RECORDS FOR THIS EXERCISE
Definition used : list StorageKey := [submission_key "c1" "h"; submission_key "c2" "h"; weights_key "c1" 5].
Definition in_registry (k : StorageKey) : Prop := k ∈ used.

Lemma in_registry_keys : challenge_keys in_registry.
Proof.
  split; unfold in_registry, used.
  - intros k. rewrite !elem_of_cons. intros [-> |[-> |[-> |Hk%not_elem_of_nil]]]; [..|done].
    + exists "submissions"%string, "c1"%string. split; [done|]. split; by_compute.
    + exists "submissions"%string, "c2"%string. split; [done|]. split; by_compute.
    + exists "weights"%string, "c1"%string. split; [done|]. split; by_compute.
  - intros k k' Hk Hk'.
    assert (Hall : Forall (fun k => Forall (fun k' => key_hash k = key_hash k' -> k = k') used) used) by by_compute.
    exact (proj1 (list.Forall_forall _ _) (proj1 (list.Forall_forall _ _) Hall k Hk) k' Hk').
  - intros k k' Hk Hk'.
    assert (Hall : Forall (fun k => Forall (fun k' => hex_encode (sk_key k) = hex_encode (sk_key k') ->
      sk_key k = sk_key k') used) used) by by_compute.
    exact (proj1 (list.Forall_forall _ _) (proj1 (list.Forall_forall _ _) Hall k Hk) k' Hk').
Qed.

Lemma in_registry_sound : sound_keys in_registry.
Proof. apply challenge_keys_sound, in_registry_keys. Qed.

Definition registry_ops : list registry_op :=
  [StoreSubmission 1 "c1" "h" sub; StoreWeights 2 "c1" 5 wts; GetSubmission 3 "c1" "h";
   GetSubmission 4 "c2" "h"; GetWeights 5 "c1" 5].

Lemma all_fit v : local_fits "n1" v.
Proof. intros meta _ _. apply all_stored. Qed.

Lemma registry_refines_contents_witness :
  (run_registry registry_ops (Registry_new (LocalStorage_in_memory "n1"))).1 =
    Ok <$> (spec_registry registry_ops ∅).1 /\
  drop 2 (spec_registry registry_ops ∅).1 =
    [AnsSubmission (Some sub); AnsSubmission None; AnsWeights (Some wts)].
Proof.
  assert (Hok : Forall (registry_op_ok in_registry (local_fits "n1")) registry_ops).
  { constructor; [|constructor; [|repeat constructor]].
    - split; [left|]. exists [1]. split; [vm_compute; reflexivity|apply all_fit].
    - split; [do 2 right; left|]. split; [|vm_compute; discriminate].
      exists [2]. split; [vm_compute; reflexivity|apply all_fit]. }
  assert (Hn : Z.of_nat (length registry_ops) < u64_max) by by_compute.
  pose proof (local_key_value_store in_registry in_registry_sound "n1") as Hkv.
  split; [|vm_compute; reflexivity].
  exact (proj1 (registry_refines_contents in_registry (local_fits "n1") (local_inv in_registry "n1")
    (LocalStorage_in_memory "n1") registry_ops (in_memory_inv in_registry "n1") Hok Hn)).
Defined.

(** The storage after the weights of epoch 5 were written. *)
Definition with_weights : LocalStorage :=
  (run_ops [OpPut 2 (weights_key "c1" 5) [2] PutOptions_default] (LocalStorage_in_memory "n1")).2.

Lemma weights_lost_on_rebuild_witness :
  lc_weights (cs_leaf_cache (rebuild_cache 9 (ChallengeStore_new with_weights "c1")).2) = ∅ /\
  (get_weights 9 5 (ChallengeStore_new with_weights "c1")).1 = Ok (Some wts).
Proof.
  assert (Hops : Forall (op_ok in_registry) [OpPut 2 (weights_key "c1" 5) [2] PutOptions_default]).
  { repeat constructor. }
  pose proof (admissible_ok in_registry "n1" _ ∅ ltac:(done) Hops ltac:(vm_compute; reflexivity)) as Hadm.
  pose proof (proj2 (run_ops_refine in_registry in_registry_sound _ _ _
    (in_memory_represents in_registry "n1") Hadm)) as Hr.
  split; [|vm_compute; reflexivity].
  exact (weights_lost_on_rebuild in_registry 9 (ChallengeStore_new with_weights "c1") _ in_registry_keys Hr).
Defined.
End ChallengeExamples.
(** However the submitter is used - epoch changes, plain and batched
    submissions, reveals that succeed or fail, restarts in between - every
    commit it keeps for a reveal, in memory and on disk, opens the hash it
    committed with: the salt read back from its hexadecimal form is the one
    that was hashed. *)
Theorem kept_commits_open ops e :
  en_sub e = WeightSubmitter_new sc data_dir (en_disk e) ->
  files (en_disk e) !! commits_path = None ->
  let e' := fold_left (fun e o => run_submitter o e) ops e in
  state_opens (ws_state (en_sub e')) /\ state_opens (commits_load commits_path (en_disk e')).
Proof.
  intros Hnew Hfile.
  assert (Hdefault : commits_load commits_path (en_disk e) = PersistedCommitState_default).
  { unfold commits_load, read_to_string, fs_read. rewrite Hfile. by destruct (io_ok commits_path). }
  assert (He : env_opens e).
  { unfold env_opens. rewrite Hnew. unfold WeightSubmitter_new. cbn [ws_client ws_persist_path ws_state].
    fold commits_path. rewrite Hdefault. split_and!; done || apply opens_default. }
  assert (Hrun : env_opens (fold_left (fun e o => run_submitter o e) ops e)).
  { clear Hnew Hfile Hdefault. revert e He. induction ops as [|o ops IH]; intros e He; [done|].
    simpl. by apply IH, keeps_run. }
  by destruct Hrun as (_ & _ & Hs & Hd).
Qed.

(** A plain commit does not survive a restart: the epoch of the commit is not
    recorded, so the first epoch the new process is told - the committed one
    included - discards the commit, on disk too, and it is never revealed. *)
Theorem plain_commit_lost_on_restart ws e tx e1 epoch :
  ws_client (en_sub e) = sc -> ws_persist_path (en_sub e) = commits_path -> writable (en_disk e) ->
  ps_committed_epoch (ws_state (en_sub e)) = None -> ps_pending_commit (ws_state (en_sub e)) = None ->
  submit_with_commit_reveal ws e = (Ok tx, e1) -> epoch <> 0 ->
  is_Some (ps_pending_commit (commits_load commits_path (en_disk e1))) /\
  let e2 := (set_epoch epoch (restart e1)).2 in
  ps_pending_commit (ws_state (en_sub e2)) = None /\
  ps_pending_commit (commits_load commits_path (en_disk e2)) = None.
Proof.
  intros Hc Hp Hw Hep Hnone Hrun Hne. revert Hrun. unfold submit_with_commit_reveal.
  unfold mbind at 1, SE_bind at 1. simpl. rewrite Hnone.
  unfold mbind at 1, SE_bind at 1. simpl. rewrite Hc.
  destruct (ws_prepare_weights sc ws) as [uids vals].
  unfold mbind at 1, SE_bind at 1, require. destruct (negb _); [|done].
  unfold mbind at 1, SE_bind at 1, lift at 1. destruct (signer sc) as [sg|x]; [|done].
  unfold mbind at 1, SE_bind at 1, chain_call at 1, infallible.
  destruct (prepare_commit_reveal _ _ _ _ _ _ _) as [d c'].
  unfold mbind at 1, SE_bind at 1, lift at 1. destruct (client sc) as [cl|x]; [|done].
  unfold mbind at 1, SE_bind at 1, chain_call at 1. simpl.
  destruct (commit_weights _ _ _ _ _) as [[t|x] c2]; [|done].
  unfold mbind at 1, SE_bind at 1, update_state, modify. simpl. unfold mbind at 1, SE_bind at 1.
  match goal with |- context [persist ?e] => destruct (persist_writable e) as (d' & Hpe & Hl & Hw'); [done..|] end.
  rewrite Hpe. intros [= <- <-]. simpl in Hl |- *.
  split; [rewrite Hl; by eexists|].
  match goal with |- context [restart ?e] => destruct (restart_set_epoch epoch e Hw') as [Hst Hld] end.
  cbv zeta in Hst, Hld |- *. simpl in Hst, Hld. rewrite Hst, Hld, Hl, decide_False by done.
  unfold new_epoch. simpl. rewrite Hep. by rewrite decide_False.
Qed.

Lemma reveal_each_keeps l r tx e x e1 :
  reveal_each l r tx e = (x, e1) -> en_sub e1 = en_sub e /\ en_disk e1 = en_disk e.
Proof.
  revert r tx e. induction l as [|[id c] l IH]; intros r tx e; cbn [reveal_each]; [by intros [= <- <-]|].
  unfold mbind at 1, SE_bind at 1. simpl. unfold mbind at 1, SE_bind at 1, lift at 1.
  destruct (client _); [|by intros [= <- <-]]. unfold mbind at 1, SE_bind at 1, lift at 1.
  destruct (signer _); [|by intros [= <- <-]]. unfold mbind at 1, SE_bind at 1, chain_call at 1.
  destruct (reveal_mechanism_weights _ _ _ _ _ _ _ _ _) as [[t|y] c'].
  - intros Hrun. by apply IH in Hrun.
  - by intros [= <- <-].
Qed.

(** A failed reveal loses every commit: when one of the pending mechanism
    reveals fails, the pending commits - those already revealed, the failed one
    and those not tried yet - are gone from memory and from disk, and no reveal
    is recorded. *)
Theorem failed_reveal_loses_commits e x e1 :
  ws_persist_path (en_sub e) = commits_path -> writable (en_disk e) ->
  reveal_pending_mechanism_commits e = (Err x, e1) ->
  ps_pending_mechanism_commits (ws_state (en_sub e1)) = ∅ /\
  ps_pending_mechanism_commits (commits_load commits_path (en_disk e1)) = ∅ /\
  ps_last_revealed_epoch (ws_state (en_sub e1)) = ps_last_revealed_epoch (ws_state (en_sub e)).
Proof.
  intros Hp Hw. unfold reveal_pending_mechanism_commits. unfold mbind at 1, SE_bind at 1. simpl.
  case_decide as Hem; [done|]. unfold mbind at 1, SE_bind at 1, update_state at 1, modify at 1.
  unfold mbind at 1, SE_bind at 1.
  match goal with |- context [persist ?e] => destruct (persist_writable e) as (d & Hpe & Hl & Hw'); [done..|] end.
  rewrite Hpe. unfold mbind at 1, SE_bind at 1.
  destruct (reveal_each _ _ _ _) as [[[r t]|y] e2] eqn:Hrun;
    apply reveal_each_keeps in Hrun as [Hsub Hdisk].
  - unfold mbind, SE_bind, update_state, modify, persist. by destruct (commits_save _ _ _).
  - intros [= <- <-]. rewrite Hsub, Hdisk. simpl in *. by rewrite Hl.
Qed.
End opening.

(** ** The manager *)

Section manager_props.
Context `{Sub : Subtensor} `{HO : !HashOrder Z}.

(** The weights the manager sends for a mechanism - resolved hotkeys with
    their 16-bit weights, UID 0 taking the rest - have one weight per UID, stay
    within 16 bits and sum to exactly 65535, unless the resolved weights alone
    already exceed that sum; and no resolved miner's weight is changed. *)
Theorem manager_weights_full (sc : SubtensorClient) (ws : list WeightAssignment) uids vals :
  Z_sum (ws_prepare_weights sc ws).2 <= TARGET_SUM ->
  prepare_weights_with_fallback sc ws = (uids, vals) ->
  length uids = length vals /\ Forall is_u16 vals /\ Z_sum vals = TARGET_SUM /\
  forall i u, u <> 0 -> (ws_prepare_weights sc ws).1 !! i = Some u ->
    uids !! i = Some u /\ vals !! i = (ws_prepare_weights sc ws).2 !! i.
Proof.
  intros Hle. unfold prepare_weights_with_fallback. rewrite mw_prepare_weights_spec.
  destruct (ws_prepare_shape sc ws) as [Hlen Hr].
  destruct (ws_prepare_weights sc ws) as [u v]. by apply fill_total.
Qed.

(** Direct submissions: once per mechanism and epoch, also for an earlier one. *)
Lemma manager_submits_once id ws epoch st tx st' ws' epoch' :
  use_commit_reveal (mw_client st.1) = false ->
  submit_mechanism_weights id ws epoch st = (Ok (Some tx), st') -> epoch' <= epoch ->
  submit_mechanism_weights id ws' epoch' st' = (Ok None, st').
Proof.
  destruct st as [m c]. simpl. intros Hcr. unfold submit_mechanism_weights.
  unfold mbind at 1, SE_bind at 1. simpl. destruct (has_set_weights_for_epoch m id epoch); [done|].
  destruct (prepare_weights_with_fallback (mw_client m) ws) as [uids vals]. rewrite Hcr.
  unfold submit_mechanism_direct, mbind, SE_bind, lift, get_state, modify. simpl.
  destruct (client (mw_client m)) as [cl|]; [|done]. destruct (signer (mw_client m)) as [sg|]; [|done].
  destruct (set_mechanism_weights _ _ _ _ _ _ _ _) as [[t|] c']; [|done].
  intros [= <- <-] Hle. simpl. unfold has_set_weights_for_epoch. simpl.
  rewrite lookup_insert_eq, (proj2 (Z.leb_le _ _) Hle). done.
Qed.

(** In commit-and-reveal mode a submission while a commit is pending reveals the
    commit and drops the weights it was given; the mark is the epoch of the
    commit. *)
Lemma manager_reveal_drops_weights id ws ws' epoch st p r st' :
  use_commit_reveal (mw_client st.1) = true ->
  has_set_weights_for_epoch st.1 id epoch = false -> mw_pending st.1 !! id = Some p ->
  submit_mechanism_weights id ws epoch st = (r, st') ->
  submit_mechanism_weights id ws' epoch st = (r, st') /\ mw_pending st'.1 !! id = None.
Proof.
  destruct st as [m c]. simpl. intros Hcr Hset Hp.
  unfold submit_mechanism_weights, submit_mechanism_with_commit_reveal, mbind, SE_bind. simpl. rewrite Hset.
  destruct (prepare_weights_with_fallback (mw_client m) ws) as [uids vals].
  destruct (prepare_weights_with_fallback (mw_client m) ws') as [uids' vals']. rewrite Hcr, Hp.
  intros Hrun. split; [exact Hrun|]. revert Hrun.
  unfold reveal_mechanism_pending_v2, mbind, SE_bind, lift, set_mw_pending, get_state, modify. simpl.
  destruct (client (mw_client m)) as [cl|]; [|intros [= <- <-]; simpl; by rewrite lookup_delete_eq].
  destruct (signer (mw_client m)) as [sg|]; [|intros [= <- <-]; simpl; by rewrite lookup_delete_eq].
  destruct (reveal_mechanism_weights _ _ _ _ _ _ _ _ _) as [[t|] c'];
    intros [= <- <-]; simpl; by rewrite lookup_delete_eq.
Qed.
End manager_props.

AIM OF THE TASK
What is needed is an exact copy of the lines above, from the one containing "case_decide as Hem;" through the one containing "intros Hle. unfold", with nothing added.

ANSWER BELOW
  case_decide as Hem; [done|]. unfold mbind at 1, SE_bind at 1, update_state at 1, modify at 1.
  unfold mbind at 1, SE_bind at 1.
  match goal with |- context [persist ?e] => destruct (persist_writable e) as (d & Hpe & Hl & Hw'); [done..|] end.
  rewrite Hpe. unfold mbind at 1, SE_bind at 1.
  destruct (reveal_each _ _ _ _) as [[[r t]|y] e2] eqn:Hrun;
    apply reveal_each_keeps in Hrun as [Hsub Hdisk].
  - unfold mbind, SE_bind, update_state, modify, persist. by destruct (commits_save _ _ _).
  - intros [= <- <-]. rewrite Hsub, Hdisk. simpl in *. by rewrite Hl.
Qed.
End opening.

(** ** The manager *)

Section manager_props.
Context `{Sub : Subtensor} `{HO : !HashOrder Z}.

(** The weights the manager sends for a mechanism - resolved hotkeys with
    their 16-bit weights, UID 0 taking the rest - have one weight per UID, stay
    within 16 bits and sum to exactly 65535, unless the resolved weights alone
    already exceed that sum; and no resolved miner's weight is changed. *)
Theorem manager_weights_full (sc : SubtensorClient) (ws : list WeightAssignment) uids vals :
  Z_sum (ws_prepare_weights sc ws).2 <= TARGET_SUM ->
  prepare_weights_with_fallback sc ws = (uids, vals) ->
  length uids = length vals /\ Forall is_u16 vals /\ Z_sum vals = TARGET_SUM /\
  forall i u, u <> 0 -> (ws_prepare_weights sc ws).1 !! i = Some u ->
    uids !! i = Some u /\ vals !! i = (ws_prepare_weights sc ws).2 !! i.
Proof.
  intros Hle. unfold prepare_weights_with_fallback. rewrite mw_prepare_weights_spec.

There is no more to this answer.